Exercise => Only an exact copy of every record counts as an answer.
*** Opening Dataset records ***
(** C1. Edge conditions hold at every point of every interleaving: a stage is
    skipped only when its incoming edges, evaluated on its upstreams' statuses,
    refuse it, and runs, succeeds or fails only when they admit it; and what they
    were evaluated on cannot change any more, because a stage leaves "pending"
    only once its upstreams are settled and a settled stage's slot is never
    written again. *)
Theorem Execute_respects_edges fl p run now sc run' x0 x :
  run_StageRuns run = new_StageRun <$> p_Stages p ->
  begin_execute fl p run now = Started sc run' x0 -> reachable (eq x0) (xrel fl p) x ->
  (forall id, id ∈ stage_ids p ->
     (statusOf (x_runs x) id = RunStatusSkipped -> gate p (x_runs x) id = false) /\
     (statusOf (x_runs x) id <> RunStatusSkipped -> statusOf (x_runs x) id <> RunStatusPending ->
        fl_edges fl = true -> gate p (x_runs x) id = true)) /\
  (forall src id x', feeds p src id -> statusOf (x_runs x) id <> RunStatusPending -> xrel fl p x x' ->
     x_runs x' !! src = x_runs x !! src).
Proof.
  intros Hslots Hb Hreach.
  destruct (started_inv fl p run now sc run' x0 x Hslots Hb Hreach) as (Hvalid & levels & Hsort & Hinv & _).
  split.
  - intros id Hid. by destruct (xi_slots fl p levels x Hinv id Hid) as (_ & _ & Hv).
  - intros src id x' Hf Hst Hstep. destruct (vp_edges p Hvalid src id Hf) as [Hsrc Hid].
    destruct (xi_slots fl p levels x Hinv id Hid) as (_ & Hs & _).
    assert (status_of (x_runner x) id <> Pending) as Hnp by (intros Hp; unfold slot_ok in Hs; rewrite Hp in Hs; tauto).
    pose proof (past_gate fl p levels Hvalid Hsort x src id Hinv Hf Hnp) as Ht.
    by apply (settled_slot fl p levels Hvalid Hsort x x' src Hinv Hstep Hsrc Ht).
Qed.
*** Closing Dataset records ***
Solution to the exercise =>
(** C1. Edge conditions hold at every point of every interleaving: a stage is
    skipped only when its incoming edges, evaluated on its upstreams' statuses,
    refuse it, and runs, succeeds or fails only when they admit it; and what they
    were evaluated on cannot change any more, because a stage leaves "pending"
    only once its upstreams are settled and a settled stage's slot is never
    written again. *)
Theorem Execute_respects_edges fl p run now sc run' x0 x :
  run_StageRuns run = new_StageRun <$> p_Stages p ->
  begin_execute fl p run now = Started sc run' x0 -> reachable (eq x0) (xrel fl p) x ->
  (forall id, id ∈ stage_ids p ->
     (statusOf (x_runs x) id = RunStatusSkipped -> gate p (x_runs x) id = false) /\
     (statusOf (x_runs x) id <> RunStatusSkipped -> statusOf (x_runs x) id <> RunStatusPending ->
        fl_edges fl = true -> gate p (x_runs x) id = true)) /\
  (forall src id x', feeds p src id -> statusOf (x_runs x) id <> RunStatusPending -> xrel fl p x x' ->
     x_runs x' !! src = x_runs x !! src).
Proof.
  intros Hslots Hb Hreach.
  destruct (started_inv fl p run now sc run' x0 x Hslots Hb Hreach) as (Hvalid & levels & Hsort & Hinv & _).
  split.
  - intros id Hid. by destruct (xi_slots fl p levels x Hinv id Hid) as (_ & _ & Hv).
  - intros src id x' Hf Hst Hstep. destruct (vp_edges p Hvalid src id Hf) as [Hsrc Hid].
    destruct (xi_slots fl p levels x Hinv id Hid) as (_ & Hs & _).
    assert (status_of (x_runner x) id <> Pending) as Hnp by (intros Hp; unfold slot_ok in Hs; rewrite Hp in Hs; tauto).
    pose proof (past_gate fl p levels Hvalid Hsort x src id Hinv Hf Hnp) as Ht.
    by apply (settled_slot fl p levels Hvalid Hsort x x' src Hinv Hstep Hsrc Ht).
Qed.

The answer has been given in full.